[Opening Supplied entries section]

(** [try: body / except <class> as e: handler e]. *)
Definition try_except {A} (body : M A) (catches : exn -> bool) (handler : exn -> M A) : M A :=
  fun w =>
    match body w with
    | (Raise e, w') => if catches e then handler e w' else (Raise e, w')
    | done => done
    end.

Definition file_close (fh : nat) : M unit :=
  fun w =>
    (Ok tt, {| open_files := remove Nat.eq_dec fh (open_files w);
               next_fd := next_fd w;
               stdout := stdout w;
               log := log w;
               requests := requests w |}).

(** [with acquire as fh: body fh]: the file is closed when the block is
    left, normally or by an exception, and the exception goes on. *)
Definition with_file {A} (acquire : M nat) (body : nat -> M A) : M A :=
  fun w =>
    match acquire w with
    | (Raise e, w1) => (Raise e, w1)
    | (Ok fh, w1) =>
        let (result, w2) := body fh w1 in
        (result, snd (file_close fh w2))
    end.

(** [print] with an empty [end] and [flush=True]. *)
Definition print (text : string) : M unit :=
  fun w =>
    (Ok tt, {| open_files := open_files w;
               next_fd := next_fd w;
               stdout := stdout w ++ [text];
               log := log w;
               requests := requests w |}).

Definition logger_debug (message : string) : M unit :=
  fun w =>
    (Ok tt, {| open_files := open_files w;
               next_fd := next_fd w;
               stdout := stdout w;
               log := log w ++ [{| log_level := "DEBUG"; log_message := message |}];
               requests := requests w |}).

[Closing Supplied entries section]
[Opening Supplied entries section]

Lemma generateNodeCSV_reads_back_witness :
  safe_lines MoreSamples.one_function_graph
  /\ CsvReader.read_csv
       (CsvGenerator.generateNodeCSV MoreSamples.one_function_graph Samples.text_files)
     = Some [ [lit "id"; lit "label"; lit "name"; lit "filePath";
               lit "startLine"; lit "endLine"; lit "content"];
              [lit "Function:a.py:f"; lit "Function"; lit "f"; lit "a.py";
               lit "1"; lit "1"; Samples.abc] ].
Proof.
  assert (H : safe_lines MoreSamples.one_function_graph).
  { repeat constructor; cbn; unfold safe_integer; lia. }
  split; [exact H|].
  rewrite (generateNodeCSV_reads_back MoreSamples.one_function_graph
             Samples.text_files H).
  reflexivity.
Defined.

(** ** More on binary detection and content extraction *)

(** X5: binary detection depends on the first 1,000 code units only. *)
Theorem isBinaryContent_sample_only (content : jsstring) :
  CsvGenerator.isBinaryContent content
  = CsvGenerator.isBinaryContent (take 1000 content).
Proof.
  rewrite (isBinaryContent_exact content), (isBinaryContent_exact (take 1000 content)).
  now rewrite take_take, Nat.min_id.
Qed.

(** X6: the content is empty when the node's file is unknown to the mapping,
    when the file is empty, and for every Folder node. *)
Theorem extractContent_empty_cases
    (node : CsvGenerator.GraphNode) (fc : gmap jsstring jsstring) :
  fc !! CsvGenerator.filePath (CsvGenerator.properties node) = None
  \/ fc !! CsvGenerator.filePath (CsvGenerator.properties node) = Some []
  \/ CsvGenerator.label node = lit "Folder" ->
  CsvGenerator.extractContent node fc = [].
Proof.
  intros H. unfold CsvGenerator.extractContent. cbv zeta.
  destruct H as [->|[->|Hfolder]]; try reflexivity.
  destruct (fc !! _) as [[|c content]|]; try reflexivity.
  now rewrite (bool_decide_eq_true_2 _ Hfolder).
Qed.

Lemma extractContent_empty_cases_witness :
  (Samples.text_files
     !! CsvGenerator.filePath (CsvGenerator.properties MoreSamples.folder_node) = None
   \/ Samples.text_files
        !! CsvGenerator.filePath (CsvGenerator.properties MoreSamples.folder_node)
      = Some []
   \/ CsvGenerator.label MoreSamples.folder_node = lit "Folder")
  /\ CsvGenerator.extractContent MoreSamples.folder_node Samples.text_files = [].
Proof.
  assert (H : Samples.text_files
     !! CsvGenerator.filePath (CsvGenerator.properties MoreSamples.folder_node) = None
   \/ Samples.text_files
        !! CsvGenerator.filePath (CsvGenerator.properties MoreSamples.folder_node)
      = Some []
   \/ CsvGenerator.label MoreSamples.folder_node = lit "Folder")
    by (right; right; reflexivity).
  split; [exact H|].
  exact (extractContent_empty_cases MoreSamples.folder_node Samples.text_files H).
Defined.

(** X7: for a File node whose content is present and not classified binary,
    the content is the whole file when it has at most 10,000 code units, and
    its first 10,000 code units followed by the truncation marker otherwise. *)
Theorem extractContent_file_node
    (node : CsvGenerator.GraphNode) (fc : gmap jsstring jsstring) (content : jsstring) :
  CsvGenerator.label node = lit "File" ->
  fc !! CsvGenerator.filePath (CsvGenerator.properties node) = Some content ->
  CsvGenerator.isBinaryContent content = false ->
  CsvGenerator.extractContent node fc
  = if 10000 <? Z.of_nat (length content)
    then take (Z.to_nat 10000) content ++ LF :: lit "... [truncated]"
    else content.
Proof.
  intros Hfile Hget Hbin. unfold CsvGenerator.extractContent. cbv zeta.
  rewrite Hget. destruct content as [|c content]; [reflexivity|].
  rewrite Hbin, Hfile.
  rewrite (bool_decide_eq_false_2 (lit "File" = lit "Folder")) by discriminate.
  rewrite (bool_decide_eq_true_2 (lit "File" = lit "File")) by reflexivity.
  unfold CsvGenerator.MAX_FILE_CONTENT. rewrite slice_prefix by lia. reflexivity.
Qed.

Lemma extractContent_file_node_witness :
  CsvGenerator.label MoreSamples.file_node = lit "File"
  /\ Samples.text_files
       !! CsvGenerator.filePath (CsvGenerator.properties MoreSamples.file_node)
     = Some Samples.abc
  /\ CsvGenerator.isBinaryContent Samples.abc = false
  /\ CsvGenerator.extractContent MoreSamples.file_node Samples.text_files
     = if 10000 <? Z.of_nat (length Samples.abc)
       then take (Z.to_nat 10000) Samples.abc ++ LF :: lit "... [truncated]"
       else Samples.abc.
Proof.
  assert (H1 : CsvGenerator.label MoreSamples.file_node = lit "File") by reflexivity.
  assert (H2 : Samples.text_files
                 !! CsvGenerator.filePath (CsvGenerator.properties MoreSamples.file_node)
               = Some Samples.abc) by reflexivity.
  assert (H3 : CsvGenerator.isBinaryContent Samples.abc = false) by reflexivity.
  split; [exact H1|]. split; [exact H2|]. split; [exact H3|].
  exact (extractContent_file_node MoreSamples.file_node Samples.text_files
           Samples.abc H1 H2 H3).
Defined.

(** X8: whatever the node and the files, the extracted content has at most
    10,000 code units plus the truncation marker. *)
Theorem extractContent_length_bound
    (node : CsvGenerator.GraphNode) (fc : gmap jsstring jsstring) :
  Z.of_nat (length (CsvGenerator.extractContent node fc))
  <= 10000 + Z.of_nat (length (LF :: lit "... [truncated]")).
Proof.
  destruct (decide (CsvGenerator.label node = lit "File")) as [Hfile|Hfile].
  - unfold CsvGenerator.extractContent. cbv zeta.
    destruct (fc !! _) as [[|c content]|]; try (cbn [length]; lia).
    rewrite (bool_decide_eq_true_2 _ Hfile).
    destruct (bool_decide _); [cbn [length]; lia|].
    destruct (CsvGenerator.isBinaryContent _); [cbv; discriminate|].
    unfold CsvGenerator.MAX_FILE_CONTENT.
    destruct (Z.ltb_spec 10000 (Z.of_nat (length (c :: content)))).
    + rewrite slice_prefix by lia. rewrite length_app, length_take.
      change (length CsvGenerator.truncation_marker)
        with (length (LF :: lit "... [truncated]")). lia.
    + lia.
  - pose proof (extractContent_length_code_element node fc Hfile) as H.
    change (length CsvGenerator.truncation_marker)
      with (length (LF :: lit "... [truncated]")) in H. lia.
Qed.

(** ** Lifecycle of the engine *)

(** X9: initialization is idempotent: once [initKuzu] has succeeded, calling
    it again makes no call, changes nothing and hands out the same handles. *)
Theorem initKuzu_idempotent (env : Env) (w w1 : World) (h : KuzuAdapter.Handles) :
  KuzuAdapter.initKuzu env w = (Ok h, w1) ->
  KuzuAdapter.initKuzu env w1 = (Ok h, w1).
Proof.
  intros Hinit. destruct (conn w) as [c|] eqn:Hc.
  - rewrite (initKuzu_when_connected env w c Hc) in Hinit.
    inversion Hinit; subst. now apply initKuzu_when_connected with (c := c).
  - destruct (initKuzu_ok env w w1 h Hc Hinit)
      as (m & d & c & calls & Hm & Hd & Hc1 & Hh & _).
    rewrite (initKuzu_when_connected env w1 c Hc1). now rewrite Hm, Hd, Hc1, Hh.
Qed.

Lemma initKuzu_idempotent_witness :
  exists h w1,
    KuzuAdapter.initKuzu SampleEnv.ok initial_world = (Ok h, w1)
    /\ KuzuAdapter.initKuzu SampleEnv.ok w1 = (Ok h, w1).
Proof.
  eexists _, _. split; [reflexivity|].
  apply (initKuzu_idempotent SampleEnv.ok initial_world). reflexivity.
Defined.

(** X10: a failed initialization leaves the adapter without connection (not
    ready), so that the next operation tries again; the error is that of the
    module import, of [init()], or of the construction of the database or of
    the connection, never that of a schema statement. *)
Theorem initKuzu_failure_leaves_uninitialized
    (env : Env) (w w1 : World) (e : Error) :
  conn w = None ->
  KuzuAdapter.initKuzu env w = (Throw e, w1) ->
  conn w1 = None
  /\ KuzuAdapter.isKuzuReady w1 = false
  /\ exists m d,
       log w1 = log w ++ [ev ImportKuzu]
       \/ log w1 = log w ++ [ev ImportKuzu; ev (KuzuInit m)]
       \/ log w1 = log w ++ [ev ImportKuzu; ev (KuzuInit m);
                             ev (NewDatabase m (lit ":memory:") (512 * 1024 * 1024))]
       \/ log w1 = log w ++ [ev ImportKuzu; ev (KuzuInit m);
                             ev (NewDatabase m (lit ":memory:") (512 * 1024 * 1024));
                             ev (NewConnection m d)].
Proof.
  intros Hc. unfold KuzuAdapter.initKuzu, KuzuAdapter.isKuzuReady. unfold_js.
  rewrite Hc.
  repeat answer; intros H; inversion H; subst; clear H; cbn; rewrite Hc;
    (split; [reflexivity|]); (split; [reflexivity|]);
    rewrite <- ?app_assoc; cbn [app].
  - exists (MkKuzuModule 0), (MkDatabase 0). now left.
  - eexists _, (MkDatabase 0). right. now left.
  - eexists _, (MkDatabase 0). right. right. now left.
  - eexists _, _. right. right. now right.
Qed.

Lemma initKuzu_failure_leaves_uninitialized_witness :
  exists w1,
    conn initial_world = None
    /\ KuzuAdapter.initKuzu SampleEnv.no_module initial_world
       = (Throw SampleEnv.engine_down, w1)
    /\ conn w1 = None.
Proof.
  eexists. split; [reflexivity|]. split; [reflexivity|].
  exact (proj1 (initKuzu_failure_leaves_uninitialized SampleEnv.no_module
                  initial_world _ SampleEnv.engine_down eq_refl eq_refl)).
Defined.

[Closing Supplied entries section]

Wherever the string "subst" appears in the records, copy the whole line.

### Output below
    inversion Hinit; subst. now apply initKuzu_when_connected with (c := c).
  repeat answer; intros H; inversion H; subst; clear H; cbn; rewrite Hc;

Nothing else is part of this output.